*** Opening of Provided data ***
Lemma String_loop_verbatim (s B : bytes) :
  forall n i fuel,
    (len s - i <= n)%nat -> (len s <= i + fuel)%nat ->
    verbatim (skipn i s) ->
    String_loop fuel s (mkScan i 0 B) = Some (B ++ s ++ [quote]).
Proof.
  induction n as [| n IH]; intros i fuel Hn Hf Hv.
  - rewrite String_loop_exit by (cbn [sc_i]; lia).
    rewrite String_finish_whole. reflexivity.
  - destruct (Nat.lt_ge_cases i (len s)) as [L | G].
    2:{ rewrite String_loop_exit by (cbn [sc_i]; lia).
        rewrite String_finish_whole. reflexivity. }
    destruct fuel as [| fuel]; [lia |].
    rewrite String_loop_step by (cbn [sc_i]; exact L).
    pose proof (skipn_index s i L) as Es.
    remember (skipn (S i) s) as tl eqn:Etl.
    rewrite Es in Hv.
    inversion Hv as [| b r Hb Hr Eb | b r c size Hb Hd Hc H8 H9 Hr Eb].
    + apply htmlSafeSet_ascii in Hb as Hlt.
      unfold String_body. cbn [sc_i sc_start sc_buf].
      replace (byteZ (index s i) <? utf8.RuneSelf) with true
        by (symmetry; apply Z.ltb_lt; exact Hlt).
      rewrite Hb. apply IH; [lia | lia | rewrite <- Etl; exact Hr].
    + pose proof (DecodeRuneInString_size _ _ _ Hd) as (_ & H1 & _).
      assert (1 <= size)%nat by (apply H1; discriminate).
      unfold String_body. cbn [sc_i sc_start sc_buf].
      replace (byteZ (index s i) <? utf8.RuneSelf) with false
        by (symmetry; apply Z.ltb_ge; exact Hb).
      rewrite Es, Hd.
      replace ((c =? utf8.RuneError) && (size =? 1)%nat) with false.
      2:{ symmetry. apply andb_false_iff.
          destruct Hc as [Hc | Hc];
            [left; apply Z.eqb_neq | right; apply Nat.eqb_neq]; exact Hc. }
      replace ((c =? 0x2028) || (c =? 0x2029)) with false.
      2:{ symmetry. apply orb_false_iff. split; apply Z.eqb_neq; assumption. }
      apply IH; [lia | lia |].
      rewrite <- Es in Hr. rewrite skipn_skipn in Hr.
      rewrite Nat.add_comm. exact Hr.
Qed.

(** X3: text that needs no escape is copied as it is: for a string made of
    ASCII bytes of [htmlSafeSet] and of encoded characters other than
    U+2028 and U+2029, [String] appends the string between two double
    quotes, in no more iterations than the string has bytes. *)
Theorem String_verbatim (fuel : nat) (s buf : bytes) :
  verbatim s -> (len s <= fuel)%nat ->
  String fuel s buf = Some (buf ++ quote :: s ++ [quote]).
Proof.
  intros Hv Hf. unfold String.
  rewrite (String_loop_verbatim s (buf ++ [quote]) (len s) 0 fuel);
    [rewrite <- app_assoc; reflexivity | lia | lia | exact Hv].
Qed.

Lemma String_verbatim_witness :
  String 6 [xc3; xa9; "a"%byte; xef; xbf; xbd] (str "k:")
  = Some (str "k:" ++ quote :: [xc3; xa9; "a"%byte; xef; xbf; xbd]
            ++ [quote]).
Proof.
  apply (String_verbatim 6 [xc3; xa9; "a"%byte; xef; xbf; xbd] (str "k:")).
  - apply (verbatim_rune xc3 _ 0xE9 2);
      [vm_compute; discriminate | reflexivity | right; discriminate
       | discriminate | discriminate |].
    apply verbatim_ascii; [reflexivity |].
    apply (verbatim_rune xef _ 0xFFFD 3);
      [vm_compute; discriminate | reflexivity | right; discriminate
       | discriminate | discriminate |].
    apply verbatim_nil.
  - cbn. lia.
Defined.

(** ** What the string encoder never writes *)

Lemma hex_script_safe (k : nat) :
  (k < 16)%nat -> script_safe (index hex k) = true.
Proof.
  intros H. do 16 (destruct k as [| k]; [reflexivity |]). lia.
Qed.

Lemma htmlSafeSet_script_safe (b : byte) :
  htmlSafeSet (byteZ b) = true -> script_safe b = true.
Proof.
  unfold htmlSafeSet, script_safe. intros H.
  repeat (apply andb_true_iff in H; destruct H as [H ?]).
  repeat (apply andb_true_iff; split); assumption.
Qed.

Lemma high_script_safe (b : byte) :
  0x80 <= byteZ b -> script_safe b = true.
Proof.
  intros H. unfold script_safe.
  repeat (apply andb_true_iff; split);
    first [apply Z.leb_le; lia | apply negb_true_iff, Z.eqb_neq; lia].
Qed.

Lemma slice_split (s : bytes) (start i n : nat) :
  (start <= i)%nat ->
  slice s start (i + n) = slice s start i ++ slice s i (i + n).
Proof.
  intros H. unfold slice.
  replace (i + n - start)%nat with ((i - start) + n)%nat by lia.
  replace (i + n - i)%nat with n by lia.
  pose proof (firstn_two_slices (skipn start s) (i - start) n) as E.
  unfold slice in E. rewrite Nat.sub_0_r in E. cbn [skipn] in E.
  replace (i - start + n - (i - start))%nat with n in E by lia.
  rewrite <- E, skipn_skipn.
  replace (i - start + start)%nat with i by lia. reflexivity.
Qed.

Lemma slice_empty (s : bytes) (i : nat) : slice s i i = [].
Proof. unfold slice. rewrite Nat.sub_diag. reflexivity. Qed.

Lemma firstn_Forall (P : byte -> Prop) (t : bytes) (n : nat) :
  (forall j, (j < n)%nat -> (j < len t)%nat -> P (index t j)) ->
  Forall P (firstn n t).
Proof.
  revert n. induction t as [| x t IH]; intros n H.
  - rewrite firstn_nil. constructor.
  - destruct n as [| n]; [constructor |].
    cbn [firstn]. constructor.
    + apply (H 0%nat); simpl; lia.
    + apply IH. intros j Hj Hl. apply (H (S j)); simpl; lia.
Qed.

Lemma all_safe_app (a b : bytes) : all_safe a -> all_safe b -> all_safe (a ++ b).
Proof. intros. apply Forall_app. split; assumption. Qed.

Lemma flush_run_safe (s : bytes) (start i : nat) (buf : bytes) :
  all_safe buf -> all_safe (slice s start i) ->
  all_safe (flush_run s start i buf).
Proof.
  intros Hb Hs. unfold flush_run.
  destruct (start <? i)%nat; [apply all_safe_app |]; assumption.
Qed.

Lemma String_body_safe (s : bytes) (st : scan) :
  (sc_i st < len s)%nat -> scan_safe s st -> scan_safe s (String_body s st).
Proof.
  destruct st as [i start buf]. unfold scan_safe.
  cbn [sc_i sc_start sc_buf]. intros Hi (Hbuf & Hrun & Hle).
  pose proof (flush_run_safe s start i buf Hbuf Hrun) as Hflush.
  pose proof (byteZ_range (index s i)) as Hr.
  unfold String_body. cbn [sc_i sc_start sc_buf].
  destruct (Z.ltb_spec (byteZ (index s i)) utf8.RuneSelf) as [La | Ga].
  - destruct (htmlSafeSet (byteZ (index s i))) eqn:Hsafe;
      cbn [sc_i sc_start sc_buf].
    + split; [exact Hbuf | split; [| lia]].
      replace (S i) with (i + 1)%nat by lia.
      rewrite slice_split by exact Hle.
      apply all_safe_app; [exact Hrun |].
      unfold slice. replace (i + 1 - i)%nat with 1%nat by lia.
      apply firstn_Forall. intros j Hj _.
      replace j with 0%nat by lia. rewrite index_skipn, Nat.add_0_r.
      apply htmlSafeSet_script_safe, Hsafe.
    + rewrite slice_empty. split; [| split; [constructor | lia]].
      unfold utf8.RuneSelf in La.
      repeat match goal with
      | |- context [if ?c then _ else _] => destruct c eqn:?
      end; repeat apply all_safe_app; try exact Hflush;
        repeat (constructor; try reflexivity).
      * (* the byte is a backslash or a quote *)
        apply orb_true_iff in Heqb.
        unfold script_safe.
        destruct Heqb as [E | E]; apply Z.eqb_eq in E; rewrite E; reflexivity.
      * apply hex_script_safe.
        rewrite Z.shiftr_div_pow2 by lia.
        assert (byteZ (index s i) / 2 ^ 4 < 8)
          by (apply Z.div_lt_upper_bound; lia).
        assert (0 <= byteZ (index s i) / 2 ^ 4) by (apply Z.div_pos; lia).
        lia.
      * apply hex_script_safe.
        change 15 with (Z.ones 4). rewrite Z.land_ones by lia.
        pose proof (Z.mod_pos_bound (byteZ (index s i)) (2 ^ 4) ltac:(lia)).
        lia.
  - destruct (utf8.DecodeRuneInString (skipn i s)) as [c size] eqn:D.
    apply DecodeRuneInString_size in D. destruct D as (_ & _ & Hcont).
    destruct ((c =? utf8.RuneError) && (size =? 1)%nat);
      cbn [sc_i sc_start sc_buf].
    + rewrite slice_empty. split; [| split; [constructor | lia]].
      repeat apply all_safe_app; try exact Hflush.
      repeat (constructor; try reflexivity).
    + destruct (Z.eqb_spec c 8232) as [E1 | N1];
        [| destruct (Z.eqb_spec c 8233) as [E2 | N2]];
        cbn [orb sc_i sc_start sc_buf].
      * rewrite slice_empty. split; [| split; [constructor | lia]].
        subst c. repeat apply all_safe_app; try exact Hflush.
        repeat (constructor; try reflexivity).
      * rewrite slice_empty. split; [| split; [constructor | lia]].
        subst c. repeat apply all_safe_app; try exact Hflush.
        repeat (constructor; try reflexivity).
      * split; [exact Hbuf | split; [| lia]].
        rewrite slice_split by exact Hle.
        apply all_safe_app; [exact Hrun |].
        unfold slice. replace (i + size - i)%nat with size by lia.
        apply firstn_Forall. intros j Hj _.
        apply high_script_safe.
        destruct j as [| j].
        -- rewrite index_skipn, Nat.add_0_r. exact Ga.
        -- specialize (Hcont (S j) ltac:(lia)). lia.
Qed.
*** Close of Provided data ***
*** Opening of Provided data ***
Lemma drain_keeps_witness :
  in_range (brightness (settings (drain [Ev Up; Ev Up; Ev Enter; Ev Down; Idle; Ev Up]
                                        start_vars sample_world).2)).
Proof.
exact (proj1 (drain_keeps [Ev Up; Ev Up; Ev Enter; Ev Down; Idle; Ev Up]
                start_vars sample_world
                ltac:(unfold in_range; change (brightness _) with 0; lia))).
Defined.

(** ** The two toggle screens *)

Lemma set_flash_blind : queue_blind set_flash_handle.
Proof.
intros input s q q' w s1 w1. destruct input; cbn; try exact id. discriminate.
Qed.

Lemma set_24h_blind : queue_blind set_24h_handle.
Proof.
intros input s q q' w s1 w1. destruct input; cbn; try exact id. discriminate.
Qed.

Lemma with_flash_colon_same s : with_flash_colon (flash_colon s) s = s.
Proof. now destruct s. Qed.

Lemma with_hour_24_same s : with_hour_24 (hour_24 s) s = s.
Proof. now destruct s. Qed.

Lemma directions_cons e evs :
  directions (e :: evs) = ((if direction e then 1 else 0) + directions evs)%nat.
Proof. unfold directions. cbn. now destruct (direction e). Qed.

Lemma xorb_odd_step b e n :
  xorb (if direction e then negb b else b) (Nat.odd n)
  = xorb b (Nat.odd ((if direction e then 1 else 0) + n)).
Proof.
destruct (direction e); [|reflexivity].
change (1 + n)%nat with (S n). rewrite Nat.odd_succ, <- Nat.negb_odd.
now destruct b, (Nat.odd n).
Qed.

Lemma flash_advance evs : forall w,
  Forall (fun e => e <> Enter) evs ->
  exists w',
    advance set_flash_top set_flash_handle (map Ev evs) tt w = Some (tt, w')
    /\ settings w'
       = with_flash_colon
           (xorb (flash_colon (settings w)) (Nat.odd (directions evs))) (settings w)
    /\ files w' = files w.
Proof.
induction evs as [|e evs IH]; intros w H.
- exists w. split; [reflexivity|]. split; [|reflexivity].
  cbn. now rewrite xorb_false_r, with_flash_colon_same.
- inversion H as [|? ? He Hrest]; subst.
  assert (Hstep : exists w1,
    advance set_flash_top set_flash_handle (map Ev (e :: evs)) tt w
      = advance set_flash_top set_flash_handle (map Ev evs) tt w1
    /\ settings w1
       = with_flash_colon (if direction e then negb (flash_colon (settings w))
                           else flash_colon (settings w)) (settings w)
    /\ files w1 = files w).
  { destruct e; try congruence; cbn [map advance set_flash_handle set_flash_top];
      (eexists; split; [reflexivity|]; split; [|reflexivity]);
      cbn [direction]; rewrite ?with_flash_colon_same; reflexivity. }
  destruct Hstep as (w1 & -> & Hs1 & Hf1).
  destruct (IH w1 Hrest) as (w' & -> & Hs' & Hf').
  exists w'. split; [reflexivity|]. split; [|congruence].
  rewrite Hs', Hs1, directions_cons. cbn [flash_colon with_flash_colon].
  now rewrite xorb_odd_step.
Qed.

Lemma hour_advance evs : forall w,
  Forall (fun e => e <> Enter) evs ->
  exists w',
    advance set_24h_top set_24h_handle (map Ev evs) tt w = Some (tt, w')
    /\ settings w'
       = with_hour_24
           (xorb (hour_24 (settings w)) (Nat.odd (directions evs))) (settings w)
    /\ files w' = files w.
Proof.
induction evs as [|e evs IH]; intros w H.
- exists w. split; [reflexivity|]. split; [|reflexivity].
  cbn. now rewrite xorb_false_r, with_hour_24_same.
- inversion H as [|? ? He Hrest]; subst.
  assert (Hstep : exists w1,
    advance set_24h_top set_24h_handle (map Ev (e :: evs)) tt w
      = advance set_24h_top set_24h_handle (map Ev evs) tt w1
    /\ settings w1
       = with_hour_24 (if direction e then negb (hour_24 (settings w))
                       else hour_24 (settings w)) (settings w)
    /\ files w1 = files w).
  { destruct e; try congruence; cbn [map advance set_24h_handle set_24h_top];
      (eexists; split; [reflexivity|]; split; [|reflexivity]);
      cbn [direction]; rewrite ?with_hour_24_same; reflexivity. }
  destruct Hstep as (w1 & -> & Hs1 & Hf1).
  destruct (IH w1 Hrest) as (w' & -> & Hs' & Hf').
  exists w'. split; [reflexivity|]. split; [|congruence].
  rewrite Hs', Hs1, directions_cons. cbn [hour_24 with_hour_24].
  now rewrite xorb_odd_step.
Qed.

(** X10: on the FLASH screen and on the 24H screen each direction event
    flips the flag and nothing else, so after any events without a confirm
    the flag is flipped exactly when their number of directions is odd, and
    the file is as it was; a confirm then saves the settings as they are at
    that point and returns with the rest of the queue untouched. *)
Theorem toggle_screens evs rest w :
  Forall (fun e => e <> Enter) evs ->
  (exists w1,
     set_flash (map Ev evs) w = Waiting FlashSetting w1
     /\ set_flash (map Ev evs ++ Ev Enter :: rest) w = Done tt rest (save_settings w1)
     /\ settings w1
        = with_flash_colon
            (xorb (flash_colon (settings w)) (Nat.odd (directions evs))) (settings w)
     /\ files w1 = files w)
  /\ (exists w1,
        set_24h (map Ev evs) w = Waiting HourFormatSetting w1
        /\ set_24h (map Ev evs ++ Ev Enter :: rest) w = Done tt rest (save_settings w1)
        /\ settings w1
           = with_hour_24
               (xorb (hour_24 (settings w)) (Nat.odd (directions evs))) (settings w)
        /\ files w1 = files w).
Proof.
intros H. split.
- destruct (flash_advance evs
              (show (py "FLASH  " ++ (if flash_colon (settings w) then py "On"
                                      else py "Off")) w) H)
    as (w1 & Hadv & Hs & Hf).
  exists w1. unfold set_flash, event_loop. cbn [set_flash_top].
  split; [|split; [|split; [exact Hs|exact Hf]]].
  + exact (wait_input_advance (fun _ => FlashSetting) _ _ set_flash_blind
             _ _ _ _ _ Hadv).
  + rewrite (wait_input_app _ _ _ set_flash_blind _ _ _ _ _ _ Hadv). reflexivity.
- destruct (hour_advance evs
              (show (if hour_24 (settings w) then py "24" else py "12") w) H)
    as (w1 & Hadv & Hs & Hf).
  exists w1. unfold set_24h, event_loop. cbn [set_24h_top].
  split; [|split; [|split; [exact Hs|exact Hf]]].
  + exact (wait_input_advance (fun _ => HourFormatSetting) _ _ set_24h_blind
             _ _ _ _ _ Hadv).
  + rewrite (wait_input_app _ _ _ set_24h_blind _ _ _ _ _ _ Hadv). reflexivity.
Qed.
*** Close of Provided data ***
▶ [About this task] Please give an exact copy of the lines above, beginning with the line containing "Lemma String_loop_verbatim (s" and running through the line containing "induction n as", and of no other lines.

▶ [Exercise output]
Lemma String_loop_verbatim (s B : bytes) :
  forall n i fuel,
    (len s - i <= n)%nat -> (len s <= i + fuel)%nat ->
    verbatim (skipn i s) ->
    String_loop fuel s (mkScan i 0 B) = Some (B ++ s ++ [quote]).
Proof.
  induction n as [| n IH]; intros i fuel Hn Hf Hv.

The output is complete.